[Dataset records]
Lemma update_tx_msg_events (inp : list byte) (fr : frame) :
  wf_frame fr -> Forall ingest_event (evs (update_tx_msg inp fr)).
Proof.
  intros Hfr. unfold update_tx_msg. rewrite bind_unfold.
  cbn [emit res mem evs].
  pose proof (rtt_read_buffer_length inp) as Hbuf.
  set (rd := SEGGER_RTT_Read _ _ _) in *.
  destruct (update_from_safe (fst rd) (snd rd) fr Hfr Hbuf) as (_ & _ & He).
  apply Forall_app; split; [|exact He].
  constructor; [reflexivity | constructor].
Qed.

Lemma seq_num_ingested (inp : list byte) (fr : frame) :
  seq_num (ingested inp fr) = seq_num fr.
Proof. destruct inp; reflexivity. Qed.

Lemma wf_ingested (inp : list byte) (fr : frame) :
  wf_frame fr -> wf_frame (ingested inp fr).
Proof.
  intros Hfr. destruct inp as [|b inp]; [exact Hfr|].
  unfold ingested, loaded, wf_frame. cbn [length].
  rewrite length_app, length_firstn, repeat_length.
  unfold capacity. change (Z.to_nat (sizeof_tx_msg - 2)) with 10%nat.
  cbn [length]. lia.
Qed.

Lemma tag_ingested (inp : list byte) (fr : frame) :
  tag (ingested inp fr) = match inp with [] => tag fr | _ :: _ => xc5 end.
Proof. destruct inp; reflexivity. Qed.

Lemma byte_incr_to_N (b : byte) :
  Byte.to_N (byte_incr b) = ((Byte.to_N b + 1) mod 256)%N.
Proof.
  unfold byte_incr.
  destruct (Byte.of_N ((Byte.to_N b + 1) mod 256)) as [b'|] eqn:E.
  - now apply Byte.to_of_N in E.
  - apply Byte.of_N_None_iff in E.
    pose proof (N.mod_lt (Byte.to_N b + 1) 256 ltac:(discriminate)). lia.
Qed.

Lemma sent_facts (fr : frame) :
  wf_frame fr ->
  wf_frame (sent fr) /\ tag (sent fr) = x00 /\
  seq_num (sent fr) = byte_incr (seq_num fr).
Proof.
  intros Hfr.
  destruct (wf_frame_inv fr Hfr)
    as (b0 & b1 & b2 & b3 & b4 & b5 & b6 & b7 & b8 & b9 & b10 & b11 & ->).
  repeat split.
Qed.

Lemma sent_literal (fr : frame) :
  wf_frame fr ->
  sent fr = x00 :: byte_incr (seq_num fr) :: skipn 2 fr.
Proof.
  intros Hfr.
  destruct (wf_frame_inv fr Hfr)
    as (b0 & b1 & b2 & b3 & b4 & b5 & b6 & b7 & b8 & b9 & b10 & b11 & ->).
  reflexivity.
Qed.

Lemma byte_to_N_inj (a b : byte) : Byte.to_N a = Byte.to_N b -> a = b.
Proof.
  intros H. pose proof (Byte.of_to_N a) as Ha.
  rewrite H, Byte.of_to_N in Ha. now injection Ha.
Qed.

(** ** Event lists *)

Lemma tx_count_app (l1 l2 : list event) :
  tx_count (l1 ++ l2) = (tx_count l1 + tx_count l2)%nat.
Proof. unfold tx_count. now rewrite filter_app, length_app. Qed.

Lemma filter_none {A} (f : A -> bool) (P : A -> Prop) (l : list A) :
  (forall a, P a -> f a = false) -> Forall P l -> filter f l = [].
Proof.
  intros Hf H. induction H as [|a l Ha _ IH]; [reflexivity|].
  cbn. now rewrite (Hf a Ha).
Qed.

Lemma filter_map_none {A B} (f : B -> bool) (g : A -> B) (l : list A) :
  (forall a, f (g a) = false) -> filter f (map g l) = [].
Proof.
  intros Hf. induction l as [|a l IH]; [reflexivity|].
  cbn. now rewrite Hf.
Qed.

Lemma first_tx_data_app (l1 l2 : list event) :
  first_tx_data (l1 ++ l2) =
  match first_tx_data l1 with
  | Some d => Some d
  | None => first_tx_data l2
  end.
Proof.
  induction l1 as [|e l1 IH]; [reflexivity|].
  destruct e; cbn; auto.
Qed.

Lemma first_tx_data_none (P : event -> Prop) (l : list event) :
  (forall e, P e -> is_write_tx_data e = false) ->
  Forall P l -> first_tx_data l = None.
Proof.
  intros HP H. induction H as [|e l He _ IH]; [reflexivity|].
  apply HP in He. destruct e; cbn in *; auto; discriminate.
Qed.

Lemma ingest_event_idle (e : event) : ingest_event e -> idle_event e.
Proof.
  destruct e; cbn; try tauto.
  unfold BLINK_FRAME_SN_IDX. lia.
Qed.

Lemma ingest_event_tag_store (e : event) : ingest_event e -> tag_store_ok e.
Proof.
  destruct e as [i v| | | | | | | | | | | | | | | | | |]; cbn; try tauto.
  destruct i as [|p|p]; try tauto.
  intros [[_ ->]|H]; [now right | lia].
Qed.

(** Discharges [forall e, ingest_event e -> f e = false] for the event
    classifiers. *)
Ltac ingest_false :=
  let a := fresh "a" in
  let H := fresh "H" in
  intros a H; destruct a; cbn in *;
  first [ reflexivity | contradiction
        | apply Z.eqb_neq; unfold BLINK_FRAME_SN_IDX, sizeof_tx_msg in *; lia ].

Lemma iter_byte_incr_to_N (n : nat) (b : byte) :
  Byte.to_N (Nat.iter n byte_incr b) = ((Byte.to_N b + N.of_nat n) mod 256)%N.
Proof.
  induction n as [|n IH].
  - change (Nat.iter 0 byte_incr b) with b.
    rewrite N.add_0_r, N.mod_small; [reflexivity|].
    pose proof (Byte.to_N_bounded b). lia.
  - change (Nat.iter (S n) byte_incr b) with (byte_incr (Nat.iter n byte_incr b)).
    rewrite byte_incr_to_N, IH.
    rewrite Nat2N.inj_succ, N.Div0.add_mod_idemp_l. f_equal. lia.
Qed.

(** ** The loop body *)

Section Cycle.

Context {D : dw_defines}.

Lemma frame_length_less_fcs : FRAME_LENGTH - FCS_LEN = sizeof_tx_msg.
Proof. unfold FRAME_LENGTH. ring. Qed.

Lemma wait_txfrs_run (reads : list Z) (fr : frame) :
  wait_txfrs reads fr =
  MkRun (if existsb txfrs_set reads then Ret tt else Stop Polling) fr
        (map EvReadStatus (polled txfrs_set reads)).
Proof.
  induction reads as [|v rest IH]; [reflexivity|].
  cbn [wait_txfrs existsb polled]. rewrite bind_unfold.
  cbn [emit res mem evs]. unfold txfrs_set at 1 3.
  destruct (Z.land v SYS_STATUS_TXFRS_BIT_MASK =? 0); cbn [negb orb].
  - rewrite IH. reflexivity.
  - reflexivity.
Qed.

Lemma wait_idlerc_run (checks : list Z) (fr : frame) :
  wait_idlerc checks fr =
  MkRun (if existsb idle_rc checks then Ret tt else Stop Polling) fr
        (map EvCheckIdleRc (polled idle_rc checks)).
Proof.
  induction checks as [|c rest IH]; [reflexivity|].
  cbn [wait_idlerc existsb polled]. rewrite bind_unfold.
  cbn [emit res mem evs]. unfold idle_rc at 1 3.
  destruct (c =? 0); cbn [negb orb].
  - rewrite IH. reflexivity.
  - reflexivity.
Qed.

Lemma run_cycle_spec (e : cycle_env) (fr : frame) :
  wf_frame fr ->
  let r0 := update_tx_msg (rtt_pending e) fr in
  run_cycle e fr =
  if Byte.eqb (tag (mem r0)) x00 then r0
  else if existsb txfrs_set (status_reads e)
       then MkRun (Ret tt) (sent (mem r0))
              (evs r0 ++ tx_events (mem r0)
                 ++ map EvReadStatus (polled txfrs_set (status_reads e))
                 ++ done_events (mem r0))
       else MkRun (Stop Polling) (mem r0)
              (evs r0 ++ tx_events (mem r0)
                 ++ map EvReadStatus (polled txfrs_set (status_reads e))).
Proof.
  intros Hfr r0.
  destruct (update_tx_msg_spec (rtt_pending e) fr Hfr) as (Hres & Hmem).
  pose proof (wf_ingested (rtt_pending e) fr Hfr) as Hwf.
  rewrite <- Hmem in Hwf. fold r0 in Hres, Hwf.
  unfold run_cycle. rewrite bind_unfold. fold r0. rewrite Hres.
  rewrite bind_unfold, load_in_bounds by (rewrite Hwf; lia).
  cbn [res mem evs]. change (nth (Z.to_nat 0) (mem r0) x00) with (tag (mem r0)).
  destruct (Byte.eqb (tag (mem r0)) x00); cbn [negb].
  - cbn [ret res mem evs app]. rewrite app_nil_r, <- Hres. apply run_eta.
  - cbv [bind get emit res mem evs].
    rewrite frame_length_less_fcs.
    rewrite firstn_all2 by (rewrite Hwf; apply Nat.le_refl).
    rewrite wait_txfrs_run. cbv [res mem evs].
    destruct (existsb txfrs_set (status_reads e)).
    + rewrite load_in_bounds by (rewrite Hwf; cbv; split; congruence).
      cbv [res mem evs].
      rewrite store_in_bounds by (rewrite Hwf; cbv; split; congruence).
      cbv [res mem evs].
      rewrite store_in_bounds
        by (rewrite set_nth_length, Hwf; cbv; split; congruence).
      cbv [res mem evs]. unfold sent, tx_events, done_events.
      cbn [app]. reflexivity.
    + unfold tx_events. cbn [app]. reflexivity.
Qed.

(** The three ways a pass can go. *)
Lemma run_cycle_cases (e : cycle_env) (fr : frame) :
  wf_frame fr ->
  let r0 := update_tx_msg (rtt_pending e) fr in
  let f1 := ingested (rtt_pending e) fr in
  let polls := map EvReadStatus (polled txfrs_set (status_reads e)) in
  (tag f1 = x00 /\ run_cycle e fr = MkRun (Ret tt) f1 (evs r0)) \/
  (tag f1 <> x00 /\ completes e /\
   run_cycle e fr =
   MkRun (Ret tt) (sent f1)
     (evs r0 ++ tx_events f1 ++ polls ++ done_events f1)) \/
  (tag f1 <> x00 /\ ~ completes e /\
   run_cycle e fr =
   MkRun (Stop Polling) f1 (evs r0 ++ tx_events f1 ++ polls)).
Proof.
  intros Hfr r0 f1 polls.
  pose proof (run_cycle_spec e fr Hfr) as H. cbv zeta in H.
  destruct (update_tx_msg_spec (rtt_pending e) fr Hfr) as (Hres & Hmem).
  fold r0 in H, Hres, Hmem. fold f1 in Hmem. rewrite Hmem in H.
  destruct (Byte.eqb (tag f1) x00) eqn:Etag.
  - left. split; [now apply Byte.byte_dec_bl|].
    rewrite H, <- Hres, <- Hmem. symmetry. apply run_eta.
  - right. apply Byte.eqb_false in Etag. unfold completes.
    destruct (existsb txfrs_set (status_reads e)).
    + left. split; [exact Etag|]. split; [reflexivity | exact H].
    + right. split; [exact Etag|]. split; [discriminate | exact H].
Qed.

Lemma filter_transmission (f : event -> bool) (e : cycle_env) (fr f1 : frame) :
  wf_frame fr ->
  (forall a, ingest_event a -> f a = false) ->
  (forall v, f (EvReadStatus v) = false) ->
  forall tail,
    filter f (evs (update_tx_msg (rtt_pending e) fr) ++ tx_events f1
                ++ map EvReadStatus (polled txfrs_set (status_reads e)) ++ tail)
    = filter f (tx_events f1) ++ filter f tail.
Proof.
  intros Hfr Hi Hr tail.
  rewrite !filter_app.
  rewrite (filter_none f ingest_event) by (auto using update_tx_msg_events).
  rewrite filter_map_none by exact Hr.
  reflexivity.
Qed.

Ltac cycle_cases e fr Hfr :=
  let Htag := fresh "Htag" in
  let Hc := fresh "Hc" in
  let E := fresh "E" in
  destruct (run_cycle_cases e fr Hfr) as [(Htag & E)|[(Htag & Hc & E)|(Htag & Hc & E)]];
  rewrite E; cbn [res mem evs].

Lemma run_cycle_result (e : cycle_env) (fr : frame) :
  wf_frame fr ->
  (res (run_cycle e fr) = Ret tt \/ res (run_cycle e fr) = Stop Polling) /\
  (completes e -> res (run_cycle e fr) = Ret tt).
Proof.
  intros Hfr. cycle_cases e fr Hfr; split; auto.
  intros H. contradiction.
Qed.

Lemma run_cycle_tx_count (e : cycle_env) (fr : frame) :
  wf_frame fr ->
  tx_count (evs (run_cycle e fr)) =
  if Byte.eqb (tag (ingested (rtt_pending e) fr)) x00 then 0%nat else 1%nat.
Proof.
  intros Hfr. unfold tx_count. cycle_cases e fr Hfr.
  - rewrite Htag. cbn [Byte.eqb].
    rewrite (filter_none is_start_tx ingest_event);
      [reflexivity | ingest_false | now apply update_tx_msg_events].
  - destruct (Byte.eqb _ x00) eqn:Eb; [apply Byte.byte_dec_bl in Eb; contradiction|].
    rewrite filter_transmission; [reflexivity | exact Hfr | ingest_false | reflexivity].
  - destruct (Byte.eqb _ x00) eqn:Eb; [apply Byte.byte_dec_bl in Eb; contradiction|].
    rewrite <- (app_nil_r (map EvReadStatus _)).
    rewrite filter_transmission; [reflexivity | exact Hfr | ingest_false | reflexivity].
Qed.

Lemma run_cycle_after (e : cycle_env) (fr : frame) :
  wf_frame fr ->
  res (run_cycle e fr) = Ret tt ->
  wf_frame (mem (run_cycle e fr)) /\
  tag (mem (run_cycle e fr)) = x00 /\
  seq_num (mem (run_cycle e fr)) =
  Nat.iter (tx_count (evs (run_cycle e fr))) byte_incr (seq_num fr).
Proof.
  intros Hfr. rewrite (run_cycle_tx_count e fr Hfr).
  pose proof (wf_ingested (rtt_pending e) fr Hfr) as Hwf.
  cycle_cases e fr Hfr; intros Hres.
  - rewrite Htag. cbn [Byte.eqb Nat.iter nat_rect].
    repeat split; auto using seq_num_ingested.
  - destruct (Byte.eqb _ x00) eqn:Eb; [apply Byte.byte_dec_bl in Eb; contradiction|].
    destruct (sent_facts _ Hwf) as (H1 & H2 & H3).
    repeat split; auto. rewrite H3, seq_num_ingested. reflexivity.
  - discriminate.
Qed.

Lemma Forall_map_event {A} (P : event -> Prop) (g : A -> event) (l : list A) :
  (forall a, P (g a)) -> Forall P (map g l).
Proof. intros H. induction l; cbn; constructor; auto. Qed.

Lemma run_cycle_tag_stores (e : cycle_env) (fr : frame) :
  wf_frame fr -> Forall tag_store_ok (evs (run_cycle e fr)).
Proof.
  intros Hfr.
  assert (H0 : Forall tag_store_ok (evs (update_tx_msg (rtt_pending e) fr))).
  { eapply Forall_impl; [apply ingest_event_tag_store|].
    now apply update_tx_msg_events. }
  assert (Hp : forall l, Forall tag_store_ok (map EvReadStatus l)).
  { intros l. apply Forall_map_event. intros; exact I. }
  cycle_cases e fr Hfr; auto.
  - apply Forall_app; split; [exact H0|].
    apply Forall_app; split; [repeat constructor|].
    apply Forall_app; split; [apply Hp|].
    unfold done_events. constructor; [exact I|].
    constructor; [exact I|].
    constructor; [exact I|].
    constructor; [cbn; now left | constructor].
  - apply Forall_app; split; [exact H0|].
    apply Forall_app; split; [repeat constructor | apply Hp].
Qed.

Lemma run_cycle_filter (f : event -> bool) (e : cycle_env) (fr : frame) :
  wf_frame fr ->
  (forall a, ingest_event a -> f a = false) ->
  (forall v, f (EvReadStatus v) = false) ->
  let f1 := ingested (rtt_pending e) fr in
  filter f (evs (run_cycle e fr)) = [] \/
  filter f (evs (run_cycle e fr)) = filter f (tx_events f1) \/
  (res (run_cycle e fr) = Ret tt /\
   filter f (evs (run_cycle e fr)) =
   filter f (tx_events f1) ++ filter f (done_events f1)).
Proof.
  intros Hfr Hi Hr f1. cycle_cases e fr Hfr.
  - left. apply (filter_none f ingest_event); auto using update_tx_msg_events.
  - right; right. split; [reflexivity|]. now apply filter_transmission.
  - right; left. rewrite <- (app_nil_r (map EvReadStatus _)).
    rewrite filter_transmission by assumption. apply app_nil_r.
Qed.

Lemma run_cycle_no_errors (e : cycle_env) (fr : frame) :
  wf_frame fr ->
  filter is_log_err (evs (run_cycle e fr)) = [] /\
  filter is_configure (evs (run_cycle e fr)) = [].
Proof.
  intros Hfr. split.
  - destruct (run_cycle_filter is_log_err e fr Hfr) as [H|[H|[_ H]]];
      try ingest_false; try reflexivity; rewrite H; reflexivity.
  - destruct (run_cycle_filter is_configure e fr Hfr) as [H|[H|[_ H]]];
      try ingest_false; try reflexivity; rewrite H; reflexivity.
Qed.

REQUIRED ACTION -> The line containing "Lemma wf_ingested (inp" marks the end. Please print exactly every line from the top of the data to it, both included, and nothing more.

REPLY TO THE EXERCISE ->
Lemma update_tx_msg_events (inp : list byte) (fr : frame) :
  wf_frame fr -> Forall ingest_event (evs (update_tx_msg inp fr)).
Proof.
  intros Hfr. unfold update_tx_msg. rewrite bind_unfold.
  cbn [emit res mem evs].
  pose proof (rtt_read_buffer_length inp) as Hbuf.
  set (rd := SEGGER_RTT_Read _ _ _) in *.
  destruct (update_from_safe (fst rd) (snd rd) fr Hfr Hbuf) as (_ & _ & He).
  apply Forall_app; split; [|exact He].
  constructor; [reflexivity | constructor].
Qed.

Lemma seq_num_ingested (inp : list byte) (fr : frame) :
  seq_num (ingested inp fr) = seq_num fr.
Proof. destruct inp; reflexivity. Qed.

Lemma wf_ingested (inp : list byte) (fr : frame) :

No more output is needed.